►

(** ** After a timeout, after a response that does not parse *)

(** X15: a reply that comes after its call has timed out changes nothing.
    In an execution with distinct cids, when a call times out and a frame
    bearing its cid arrives afterwards, the listener drops the frame: the
    table, the queues and the calls are as they were right after the
    timeout, the call keeps its timeout result and the listener runs on. *)
Theorem late_reply_after_timeout `{ApolloCodec}
    (es : list Event) (t : nat) (st : SendTask) (d frame : bytes) :
  let c := run es init in
  distinct_cids es init = true ->
  listener c = Running ->
  reader c = [] ->
  sends c !! t = Some st ->
  s_outcome st = None ->
  s_cancel st = false ->
  (forall qu, queues c !! s_q st = Some qu -> items qu = []) ->
  s_deadline st <= clock c ->
  encode (s_cid st) d = Ok frame ->
  let c1 := run [Resume t] c in
  let c2 := run [Resume t; Receive frame; Listen] c in
  outcome t c1 = Some (Returned timeout_rpdu) /\
  message_dict c1 !! s_cid st = None /\
  c2 = c1 /\
  listener c2 = Running /\
  reader c2 = [].
Proof.
  intros c Hdist Hl Hrd Ht Ho Hc Hq Hd Henc c1 c2.
  pose proof (Inv_run _ Hdist) as HI. fold c in HI.
  pose proof (inv_live_entry c HI t st Ht Ho) as Hentry.
  assert (Hlt : (t < length (sends c))%nat) by by eapply lookup_lt_Some.
  assert (Hc1 : c1 = with_sends (<[t := finished (Returned timeout_rpdu) st]> (sends c))
                       (with_message_dict (delete (s_cid st) (message_dict c)) c)).
  { subst c1. unfold run. cbn [fold_left step].
    rewrite (_write_pdu_resume_timeout t st c) by done. by rewrite Hentry. }
  assert (H2 : c2 = default (with_reader (reader c1 ++ frame) c1)
                      (_listener_iter (with_reader (reader c1 ++ frame) c1))) by done.
  assert (Hr1 : reader c1 = []) by (by rewrite Hc1).
  assert (Hl1 : listener c1 = Running) by (by rewrite Hc1).
  assert (Hd1 : message_dict c1 !! s_cid st = None)
    by (rewrite Hc1; cbn [message_dict with_sends with_message_dict];
        apply lookup_delete_eq).
  assert (Hit : _listener_iter (with_reader (reader c1 ++ frame) c1)
                = Some (with_reader [] (with_reader (reader c1 ++ frame) c1))).
  { unfold _listener_iter. cbn [listener reader reader_eof message_dict with_reader].
    rewrite Hl1, Hr1. simpl app. rewrite <- (app_nil_r frame) at 1.
    rewrite (encode_decode _ _ _ [] _ Henc). by rewrite Hd1. }
  rewrite Hit in H2. simpl in H2.
  assert (Hc2 : c2 = c1).
  { rewrite H2. destruct c1. simpl in *. by subst. }
  split.
  { rewrite Hc1. unfold outcome. cbn [sends with_sends].
    by rewrite list_lookup_insert_eq. }
  split; [done|]. split; [done|]. by rewrite Hc2.
Qed.

Lemma late_reply_after_timeout_witness :
  let es := [Call ping; Tick 61] in
  let frame := [x00; x00; x00; x07; x00; x00; x00; x00; x00; x00; x41] in
  let c2 := run [Resume 0%nat; Receive frame; Listen] (run es init) in
  distinct_cids es init = true /\
  encode 0 [x00; x00; x00; x00; x41] = Ok frame /\
  outcome 0 c2 = Some (Returned timeout_rpdu) /\
  message_dict c2 !! 0 = None /\
  listener c2 = Running.
Proof.
  intros es frame c2.
  assert (H1 : distinct_cids es init = true) by (vm_compute; reflexivity).
  assert (H2 : sends (run es init) !! 0%nat = Some (mkSend 0 0 60 false None))
    by reflexivity.
  assert (H3 : forall qu, queues (run es init) !! s_q (mkSend 0 0 60 false None)
                          = Some qu -> items qu = [])
    by (intros qu Hqu; vm_compute in Hqu; injection Hqu as <-; reflexivity).
  assert (H4 : s_deadline (mkSend 0 0 60 false None) <= clock (run es init))
    by (vm_compute; discriminate).
  assert (H5 : encode (s_cid (mkSend 0 0 60 false None)) [x00; x00; x00; x00; x41]
               = Ok frame) by reflexivity.
  destruct (late_reply_after_timeout es 0%nat _ [x00; x00; x00; x00; x41] frame
              H1 eq_refl eq_refl H2 eq_refl eq_refl H3 H4 H5)
    as (Ho & Hd & Heq & Hl & _).
  fold c2 in Heq, Hl. rewrite <- Heq in Ho, Hd.
  exact (conj H1 (conj H5 (conj Ho (conj Hd Hl)))).
Defined.

(** X16: a call that ends with an exception leaves its entry behind.  In an
    execution with distinct cids, a call resumed with a response that does
    not parse raises [DecodeError] before [del self.message_dict[cid]] is
    reached: its cid still leads to its queue afterwards, and the table is
    unchanged, although the call has finished. *)
Theorem undecodable_response_keeps_entry `{ApolloCodec}
    (es : list Event) (t : nat) (st : SendTask) (m : Z) (d : bytes) (rest : list bytes) :
  let c := run es init in
  distinct_cids es init = true ->
  sends c !! t = Some st ->
  s_outcome st = None ->
  s_cancel st = false ->
  queues c !! s_q st = Some (mkQueue m (d :: rest)) ->
  ParseFromString d = None ->
  exists c',
    _write_pdu_resume t c = Some c' /\
    outcome t c' = Some (Raised DecodeError) /\
    message_dict c' = message_dict c /\
    message_dict c' !! s_cid st = Some (s_q st) /\
    live_cid c' (s_cid st) = false.
Proof.
  intros c Hdist Ht Ho Hc Hq Hparse.
  pose proof (Inv_run _ Hdist) as HI. fold c in HI.
  pose proof (inv_live_entry c HI t st Ht Ho) as Hentry.
  assert (Hlt : (t < length (sends c))%nat) by by eapply lookup_lt_Some.
  eexists. split.
  { rewrite (_write_pdu_resume_item t st c m d rest) by done. cbv zeta.
    by rewrite Hparse. }
  unfold outcome. cbn [sends message_dict with_sends with_queues].
  rewrite list_lookup_insert_eq by done.
  split; [done|]. split; [done|]. split; [done|].
  apply live_cid_fresh_live. intros t' st' Ht' Hlive' Heq.
  cbn [sends with_sends with_queues] in Ht'.
  destruct (decide (t = t')) as [<-|Hne].
  - rewrite list_lookup_insert_eq in Ht' by done. by simplify_eq.
  - rewrite list_lookup_insert_ne in Ht' by done.
    apply Hne. eapply (inv_queue_inj c HI); eauto.
    pose proof (inv_live_entry c HI t' st' Ht' Hlive') as E.
    rewrite Heq, Hentry in E. by injection E.
Qed.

◄

▶ [WHAT IS NEEDED]: Write out all the records again, exactly as they appear.

▶ [EXERCISE RESPONSE]:
(** ** After a timeout, after a response that does not parse *)

(** X15: a reply that comes after its call has timed out changes nothing.
    In an execution with distinct cids, when a call times out and a frame
    bearing its cid arrives afterwards, the listener drops the frame: the
    table, the queues and the calls are as they were right after the
    timeout, the call keeps its timeout result and the listener runs on. *)
Theorem late_reply_after_timeout `{ApolloCodec}
    (es : list Event) (t : nat) (st : SendTask) (d frame : bytes) :
  let c := run es init in
  distinct_cids es init = true ->
  listener c = Running ->
  reader c = [] ->
  sends c !! t = Some st ->
  s_outcome st = None ->
  s_cancel st = false ->
  (forall qu, queues c !! s_q st = Some qu -> items qu = []) ->
  s_deadline st <= clock c ->
  encode (s_cid st) d = Ok frame ->
  let c1 := run [Resume t] c in
  let c2 := run [Resume t; Receive frame; Listen] c in
  outcome t c1 = Some (Returned timeout_rpdu) /\
  message_dict c1 !! s_cid st = None /\
  c2 = c1 /\
  listener c2 = Running /\
  reader c2 = [].
Proof.
  intros c Hdist Hl Hrd Ht Ho Hc Hq Hd Henc c1 c2.
  pose proof (Inv_run _ Hdist) as HI. fold c in HI.
  pose proof (inv_live_entry c HI t st Ht Ho) as Hentry.
  assert (Hlt : (t < length (sends c))%nat) by by eapply lookup_lt_Some.
  assert (Hc1 : c1 = with_sends (<[t := finished (Returned timeout_rpdu) st]> (sends c))
                       (with_message_dict (delete (s_cid st) (message_dict c)) c)).
  { subst c1. unfold run. cbn [fold_left step].
    rewrite (_write_pdu_resume_timeout t st c) by done. by rewrite Hentry. }
  assert (H2 : c2 = default (with_reader (reader c1 ++ frame) c1)
                      (_listener_iter (with_reader (reader c1 ++ frame) c1))) by done.
  assert (Hr1 : reader c1 = []) by (by rewrite Hc1).
  assert (Hl1 : listener c1 = Running) by (by rewrite Hc1).
  assert (Hd1 : message_dict c1 !! s_cid st = None)
    by (rewrite Hc1; cbn [message_dict with_sends with_message_dict];
        apply lookup_delete_eq).
  assert (Hit : _listener_iter (with_reader (reader c1 ++ frame) c1)
                = Some (with_reader [] (with_reader (reader c1 ++ frame) c1))).
  { unfold _listener_iter. cbn [listener reader reader_eof message_dict with_reader].
    rewrite Hl1, Hr1. simpl app. rewrite <- (app_nil_r frame) at 1.
    rewrite (encode_decode _ _ _ [] _ Henc). by rewrite Hd1. }
  rewrite Hit in H2. simpl in H2.
  assert (Hc2 : c2 = c1).
  { rewrite H2. destruct c1. simpl in *. by subst. }
  split.
  { rewrite Hc1. unfold outcome. cbn [sends with_sends].
    by rewrite list_lookup_insert_eq. }
  split; [done|]. split; [done|]. by rewrite Hc2.
Qed.

Lemma late_reply_after_timeout_witness :
  let es := [Call ping; Tick 61] in
  let frame := [x00; x00; x00; x07; x00; x00; x00; x00; x00; x00; x41] in
  let c2 := run [Resume 0%nat; Receive frame; Listen] (run es init) in
  distinct_cids es init = true /\
  encode 0 [x00; x00; x00; x00; x41] = Ok frame /\
  outcome 0 c2 = Some (Returned timeout_rpdu) /\
  message_dict c2 !! 0 = None /\
  listener c2 = Running.
Proof.
  intros es frame c2.
  assert (H1 : distinct_cids es init = true) by (vm_compute; reflexivity).
  assert (H2 : sends (run es init) !! 0%nat = Some (mkSend 0 0 60 false None))
    by reflexivity.
  assert (H3 : forall qu, queues (run es init) !! s_q (mkSend 0 0 60 false None)
                          = Some qu -> items qu = [])
    by (intros qu Hqu; vm_compute in Hqu; injection Hqu as <-; reflexivity).
  assert (H4 : s_deadline (mkSend 0 0 60 false None) <= clock (run es init))
    by (vm_compute; discriminate).
  assert (H5 : encode (s_cid (mkSend 0 0 60 false None)) [x00; x00; x00; x00; x41]
               = Ok frame) by reflexivity.
  destruct (late_reply_after_timeout es 0%nat _ [x00; x00; x00; x00; x41] frame
              H1 eq_refl eq_refl H2 eq_refl eq_refl H3 H4 H5)
    as (Ho & Hd & Heq & Hl & _).
  fold c2 in Heq, Hl. rewrite <- Heq in Ho, Hd.
  exact (conj H1 (conj H5 (conj Ho (conj Hd Hl)))).
Defined.

(** X16: a call that ends with an exception leaves its entry behind.  In an
    execution with distinct cids, a call resumed with a response that does
    not parse raises [DecodeError] before [del self.message_dict[cid]] is
    reached: its cid still leads to its queue afterwards, and the table is
    unchanged, although the call has finished. *)
Theorem undecodable_response_keeps_entry `{ApolloCodec}
    (es : list Event) (t : nat) (st : SendTask) (m : Z) (d : bytes) (rest : list bytes) :
  let c := run es init in
  distinct_cids es init = true ->
  sends c !! t = Some st ->
  s_outcome st = None ->
  s_cancel st = false ->
  queues c !! s_q st = Some (mkQueue m (d :: rest)) ->
  ParseFromString d = None ->
  exists c',
    _write_pdu_resume t c = Some c' /\
    outcome t c' = Some (Raised DecodeError) /\
    message_dict c' = message_dict c /\
    message_dict c' !! s_cid st = Some (s_q st) /\
    live_cid c' (s_cid st) = false.
Proof.
  intros c Hdist Ht Ho Hc Hq Hparse.
  pose proof (Inv_run _ Hdist) as HI. fold c in HI.
  pose proof (inv_live_entry c HI t st Ht Ho) as Hentry.
  assert (Hlt : (t < length (sends c))%nat) by by eapply lookup_lt_Some.
  eexists. split.
  { rewrite (_write_pdu_resume_item t st c m d rest) by done. cbv zeta.
    by rewrite Hparse. }
  unfold outcome. cbn [sends message_dict with_sends with_queues].
  rewrite list_lookup_insert_eq by done.
  split; [done|]. split; [done|]. split; [done|].
  apply live_cid_fresh_live. intros t' st' Ht' Hlive' Heq.
  cbn [sends with_sends with_queues] in Ht'.
  destruct (decide (t = t')) as [<-|Hne].
  - rewrite list_lookup_insert_eq in Ht' by done. by simplify_eq.
  - rewrite list_lookup_insert_ne in Ht' by done.
    apply Hne. eapply (inv_queue_inj c HI); eauto.
    pose proof (inv_live_entry c HI t' st' Ht' Hlive') as E.
    rewrite Heq, Hentry in E. by injection E.
Qed.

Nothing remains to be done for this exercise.